◆ TASK REQUIREMENTS
The records below hold a stretch from the line with "upgrade_a tt x).1" through the line with "Some (n, version_of"; return exactly those lines, ends included, and nothing more.

◆ Items listed in a dataset
● ● ●
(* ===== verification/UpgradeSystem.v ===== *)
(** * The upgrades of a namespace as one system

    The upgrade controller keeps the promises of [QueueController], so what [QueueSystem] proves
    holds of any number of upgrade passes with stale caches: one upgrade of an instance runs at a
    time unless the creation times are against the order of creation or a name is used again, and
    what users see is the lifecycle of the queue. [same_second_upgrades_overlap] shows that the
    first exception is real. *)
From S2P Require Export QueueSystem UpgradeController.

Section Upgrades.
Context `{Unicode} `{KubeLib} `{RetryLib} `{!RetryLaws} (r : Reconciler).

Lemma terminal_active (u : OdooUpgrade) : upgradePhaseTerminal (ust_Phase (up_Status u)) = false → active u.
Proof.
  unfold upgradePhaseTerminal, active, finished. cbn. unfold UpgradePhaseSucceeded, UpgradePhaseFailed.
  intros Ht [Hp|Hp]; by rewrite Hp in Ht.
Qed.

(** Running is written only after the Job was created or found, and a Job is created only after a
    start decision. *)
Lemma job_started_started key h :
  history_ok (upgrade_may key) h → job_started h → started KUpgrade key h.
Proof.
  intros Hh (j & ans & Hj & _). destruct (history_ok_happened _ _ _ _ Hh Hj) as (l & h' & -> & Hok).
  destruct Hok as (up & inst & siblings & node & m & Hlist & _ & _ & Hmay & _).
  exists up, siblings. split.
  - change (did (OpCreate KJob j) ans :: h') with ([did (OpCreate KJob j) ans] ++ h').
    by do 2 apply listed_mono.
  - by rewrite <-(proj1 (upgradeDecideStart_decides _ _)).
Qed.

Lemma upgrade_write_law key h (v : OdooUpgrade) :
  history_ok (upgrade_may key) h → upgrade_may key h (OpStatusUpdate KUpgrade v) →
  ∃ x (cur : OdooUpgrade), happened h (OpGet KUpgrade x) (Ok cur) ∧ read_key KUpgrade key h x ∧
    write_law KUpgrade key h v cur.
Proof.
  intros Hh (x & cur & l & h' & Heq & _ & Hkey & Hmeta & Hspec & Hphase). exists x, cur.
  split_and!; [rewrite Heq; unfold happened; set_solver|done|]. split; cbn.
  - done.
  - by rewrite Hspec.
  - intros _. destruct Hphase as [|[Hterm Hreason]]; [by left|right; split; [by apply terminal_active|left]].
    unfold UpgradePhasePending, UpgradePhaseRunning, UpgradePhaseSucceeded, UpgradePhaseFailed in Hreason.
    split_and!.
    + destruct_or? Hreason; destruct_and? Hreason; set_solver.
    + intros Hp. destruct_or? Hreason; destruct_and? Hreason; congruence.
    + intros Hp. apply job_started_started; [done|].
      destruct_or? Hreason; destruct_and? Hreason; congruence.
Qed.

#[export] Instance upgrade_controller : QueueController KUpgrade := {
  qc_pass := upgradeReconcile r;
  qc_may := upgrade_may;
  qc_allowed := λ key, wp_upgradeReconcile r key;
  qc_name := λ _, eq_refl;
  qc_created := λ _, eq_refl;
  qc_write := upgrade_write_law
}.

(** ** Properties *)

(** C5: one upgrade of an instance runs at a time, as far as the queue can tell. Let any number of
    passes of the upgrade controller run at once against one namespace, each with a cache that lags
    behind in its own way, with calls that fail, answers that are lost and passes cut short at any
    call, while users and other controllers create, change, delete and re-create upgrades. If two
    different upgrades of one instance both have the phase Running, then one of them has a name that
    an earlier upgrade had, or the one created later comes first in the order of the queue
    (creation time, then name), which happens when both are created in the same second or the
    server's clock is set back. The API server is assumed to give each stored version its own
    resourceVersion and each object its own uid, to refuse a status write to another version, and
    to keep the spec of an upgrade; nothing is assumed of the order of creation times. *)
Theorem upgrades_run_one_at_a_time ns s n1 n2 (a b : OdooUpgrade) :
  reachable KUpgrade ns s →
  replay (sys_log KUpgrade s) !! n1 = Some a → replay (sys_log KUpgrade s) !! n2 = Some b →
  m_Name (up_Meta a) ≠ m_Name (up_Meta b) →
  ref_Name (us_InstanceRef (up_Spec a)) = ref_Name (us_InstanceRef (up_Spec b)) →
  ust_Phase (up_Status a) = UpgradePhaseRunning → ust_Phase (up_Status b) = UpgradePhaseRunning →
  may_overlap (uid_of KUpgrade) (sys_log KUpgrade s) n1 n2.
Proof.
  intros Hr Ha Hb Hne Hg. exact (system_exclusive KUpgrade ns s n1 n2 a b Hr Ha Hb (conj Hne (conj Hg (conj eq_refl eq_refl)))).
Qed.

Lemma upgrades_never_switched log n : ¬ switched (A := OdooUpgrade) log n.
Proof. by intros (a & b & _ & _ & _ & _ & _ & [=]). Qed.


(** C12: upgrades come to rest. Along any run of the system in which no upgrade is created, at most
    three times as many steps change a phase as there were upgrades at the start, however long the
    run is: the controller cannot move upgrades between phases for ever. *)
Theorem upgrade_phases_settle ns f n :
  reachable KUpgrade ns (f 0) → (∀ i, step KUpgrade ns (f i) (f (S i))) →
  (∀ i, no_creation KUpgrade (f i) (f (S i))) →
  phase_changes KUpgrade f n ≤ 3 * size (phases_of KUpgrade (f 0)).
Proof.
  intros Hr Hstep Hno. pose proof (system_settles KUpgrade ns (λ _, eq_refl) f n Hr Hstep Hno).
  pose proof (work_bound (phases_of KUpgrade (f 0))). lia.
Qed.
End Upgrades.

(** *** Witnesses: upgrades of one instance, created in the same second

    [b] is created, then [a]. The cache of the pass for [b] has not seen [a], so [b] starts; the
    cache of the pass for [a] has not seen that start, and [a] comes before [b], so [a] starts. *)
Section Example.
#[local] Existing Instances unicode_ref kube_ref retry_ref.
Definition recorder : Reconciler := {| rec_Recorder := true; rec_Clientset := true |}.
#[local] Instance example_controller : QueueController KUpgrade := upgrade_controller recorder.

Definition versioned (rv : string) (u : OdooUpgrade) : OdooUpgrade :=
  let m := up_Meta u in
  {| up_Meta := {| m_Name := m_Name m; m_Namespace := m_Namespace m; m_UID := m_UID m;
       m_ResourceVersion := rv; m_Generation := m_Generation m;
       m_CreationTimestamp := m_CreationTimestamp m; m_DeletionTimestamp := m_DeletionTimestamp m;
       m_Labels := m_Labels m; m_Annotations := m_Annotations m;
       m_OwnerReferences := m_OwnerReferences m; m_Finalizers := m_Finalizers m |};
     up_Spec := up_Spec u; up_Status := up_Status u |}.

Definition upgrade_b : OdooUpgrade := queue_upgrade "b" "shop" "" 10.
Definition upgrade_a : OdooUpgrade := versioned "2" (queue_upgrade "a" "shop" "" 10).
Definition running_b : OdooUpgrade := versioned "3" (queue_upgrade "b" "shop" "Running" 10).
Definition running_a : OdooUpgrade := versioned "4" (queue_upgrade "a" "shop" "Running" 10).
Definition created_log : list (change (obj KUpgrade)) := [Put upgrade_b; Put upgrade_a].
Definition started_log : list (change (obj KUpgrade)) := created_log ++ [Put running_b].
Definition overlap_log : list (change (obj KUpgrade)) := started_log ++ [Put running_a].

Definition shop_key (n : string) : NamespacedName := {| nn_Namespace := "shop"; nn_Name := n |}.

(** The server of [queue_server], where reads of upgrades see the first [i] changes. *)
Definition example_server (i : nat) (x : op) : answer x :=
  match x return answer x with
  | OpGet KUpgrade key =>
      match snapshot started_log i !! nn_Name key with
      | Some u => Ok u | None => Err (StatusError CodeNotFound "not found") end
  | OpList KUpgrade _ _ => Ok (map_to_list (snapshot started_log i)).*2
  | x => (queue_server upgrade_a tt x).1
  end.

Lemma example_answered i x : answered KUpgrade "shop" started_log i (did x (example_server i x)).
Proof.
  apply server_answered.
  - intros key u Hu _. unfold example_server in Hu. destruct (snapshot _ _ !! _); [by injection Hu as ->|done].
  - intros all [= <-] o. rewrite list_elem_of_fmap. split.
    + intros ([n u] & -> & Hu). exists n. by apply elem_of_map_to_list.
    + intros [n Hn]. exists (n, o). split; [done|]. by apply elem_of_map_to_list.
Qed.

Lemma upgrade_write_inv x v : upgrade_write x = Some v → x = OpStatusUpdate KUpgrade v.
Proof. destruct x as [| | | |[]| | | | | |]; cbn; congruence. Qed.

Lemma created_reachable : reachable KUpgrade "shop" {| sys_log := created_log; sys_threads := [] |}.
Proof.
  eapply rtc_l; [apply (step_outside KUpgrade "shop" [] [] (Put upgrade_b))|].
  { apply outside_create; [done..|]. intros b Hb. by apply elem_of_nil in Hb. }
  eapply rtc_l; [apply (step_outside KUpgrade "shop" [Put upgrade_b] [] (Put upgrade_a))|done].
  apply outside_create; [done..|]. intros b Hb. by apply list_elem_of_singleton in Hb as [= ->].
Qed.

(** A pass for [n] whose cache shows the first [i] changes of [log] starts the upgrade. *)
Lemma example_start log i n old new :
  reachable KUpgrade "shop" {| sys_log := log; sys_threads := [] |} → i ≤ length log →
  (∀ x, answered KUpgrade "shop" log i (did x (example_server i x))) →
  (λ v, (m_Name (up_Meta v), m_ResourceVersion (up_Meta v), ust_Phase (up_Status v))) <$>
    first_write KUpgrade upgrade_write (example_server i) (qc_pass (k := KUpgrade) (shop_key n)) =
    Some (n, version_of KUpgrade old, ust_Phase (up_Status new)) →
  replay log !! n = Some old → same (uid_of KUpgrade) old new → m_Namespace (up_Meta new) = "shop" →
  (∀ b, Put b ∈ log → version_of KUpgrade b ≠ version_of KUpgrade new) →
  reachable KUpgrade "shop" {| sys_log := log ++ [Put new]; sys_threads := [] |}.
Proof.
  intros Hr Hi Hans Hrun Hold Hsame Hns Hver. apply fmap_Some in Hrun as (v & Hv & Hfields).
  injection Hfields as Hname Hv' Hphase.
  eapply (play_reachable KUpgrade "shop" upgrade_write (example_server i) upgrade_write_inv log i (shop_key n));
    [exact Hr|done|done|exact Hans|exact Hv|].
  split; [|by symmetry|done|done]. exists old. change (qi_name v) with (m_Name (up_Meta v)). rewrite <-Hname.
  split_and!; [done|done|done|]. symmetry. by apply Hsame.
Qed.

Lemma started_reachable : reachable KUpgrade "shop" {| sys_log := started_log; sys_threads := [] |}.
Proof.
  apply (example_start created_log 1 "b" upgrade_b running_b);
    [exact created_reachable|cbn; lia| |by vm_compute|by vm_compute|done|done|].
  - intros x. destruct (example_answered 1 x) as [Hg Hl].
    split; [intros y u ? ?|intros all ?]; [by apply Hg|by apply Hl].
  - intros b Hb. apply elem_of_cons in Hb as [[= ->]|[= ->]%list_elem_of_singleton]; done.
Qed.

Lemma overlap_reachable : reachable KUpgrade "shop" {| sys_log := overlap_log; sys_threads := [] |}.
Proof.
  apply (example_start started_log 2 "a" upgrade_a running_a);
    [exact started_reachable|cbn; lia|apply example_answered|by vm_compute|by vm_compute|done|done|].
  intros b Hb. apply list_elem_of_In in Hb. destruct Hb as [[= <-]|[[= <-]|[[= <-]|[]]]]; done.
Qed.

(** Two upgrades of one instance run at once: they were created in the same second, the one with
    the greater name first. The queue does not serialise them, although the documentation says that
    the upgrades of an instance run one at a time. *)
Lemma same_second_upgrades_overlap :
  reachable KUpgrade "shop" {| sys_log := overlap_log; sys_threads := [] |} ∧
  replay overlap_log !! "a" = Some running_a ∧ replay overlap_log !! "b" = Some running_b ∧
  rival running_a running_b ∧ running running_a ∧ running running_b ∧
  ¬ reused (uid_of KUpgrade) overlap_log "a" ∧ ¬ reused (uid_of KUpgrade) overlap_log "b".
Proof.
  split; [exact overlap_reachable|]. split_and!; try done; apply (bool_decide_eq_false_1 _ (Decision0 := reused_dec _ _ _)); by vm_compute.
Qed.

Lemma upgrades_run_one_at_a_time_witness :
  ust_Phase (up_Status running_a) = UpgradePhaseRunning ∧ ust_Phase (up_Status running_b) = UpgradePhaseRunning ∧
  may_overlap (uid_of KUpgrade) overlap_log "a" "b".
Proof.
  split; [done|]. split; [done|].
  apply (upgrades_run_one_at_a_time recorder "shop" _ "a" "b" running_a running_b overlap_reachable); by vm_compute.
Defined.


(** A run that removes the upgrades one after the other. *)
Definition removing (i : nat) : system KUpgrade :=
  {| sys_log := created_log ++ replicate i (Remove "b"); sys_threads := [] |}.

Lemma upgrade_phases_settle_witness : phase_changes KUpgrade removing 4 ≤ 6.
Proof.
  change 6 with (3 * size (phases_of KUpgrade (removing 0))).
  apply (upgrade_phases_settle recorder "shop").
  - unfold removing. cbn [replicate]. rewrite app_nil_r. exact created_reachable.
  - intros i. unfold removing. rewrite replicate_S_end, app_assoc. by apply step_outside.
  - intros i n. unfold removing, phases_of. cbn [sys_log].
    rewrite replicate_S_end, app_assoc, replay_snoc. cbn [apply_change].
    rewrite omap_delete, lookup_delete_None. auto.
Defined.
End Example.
● ● ●
◆ SOLUTION FOR THIS EXERCISE
  | x => (queue_server upgrade_a tt x).1
  end.

Lemma example_answered i x : answered KUpgrade "shop" started_log i (did x (example_server i x)).
Proof.
  apply server_answered.
  - intros key u Hu _. unfold example_server in Hu. destruct (snapshot _ _ !! _); [by injection Hu as ->|done].
  - intros all [= <-] o. rewrite list_elem_of_fmap. split.
    + intros ([n u] & -> & Hu). exists n. by apply elem_of_map_to_list.
    + intros [n Hn]. exists (n, o). split; [done|]. by apply elem_of_map_to_list.
Qed.

Lemma upgrade_write_inv x v : upgrade_write x = Some v → x = OpStatusUpdate KUpgrade v.
Proof. destruct x as [| | | |[]| | | | | |]; cbn; congruence. Qed.

Lemma created_reachable : reachable KUpgrade "shop" {| sys_log := created_log; sys_threads := [] |}.
Proof.
  eapply rtc_l; [apply (step_outside KUpgrade "shop" [] [] (Put upgrade_b))|].
  { apply outside_create; [done..|]. intros b Hb. by apply elem_of_nil in Hb. }
  eapply rtc_l; [apply (step_outside KUpgrade "shop" [Put upgrade_b] [] (Put upgrade_a))|done].
  apply outside_create; [done..|]. intros b Hb. by apply list_elem_of_singleton in Hb as [= ->].
Qed.

(** A pass for [n] whose cache shows the first [i] changes of [log] starts the upgrade. *)
Lemma example_start log i n old new :
  reachable KUpgrade "shop" {| sys_log := log; sys_threads := [] |} → i ≤ length log →
  (∀ x, answered KUpgrade "shop" log i (did x (example_server i x))) →
  (λ v, (m_Name (up_Meta v), m_ResourceVersion (up_Meta v), ust_Phase (up_Status v))) <$>
    first_write KUpgrade upgrade_write (example_server i) (qc_pass (k := KUpgrade) (shop_key n)) =
    Some (n, version_of KUpgrade old, ust_Phase (up_Status new)) →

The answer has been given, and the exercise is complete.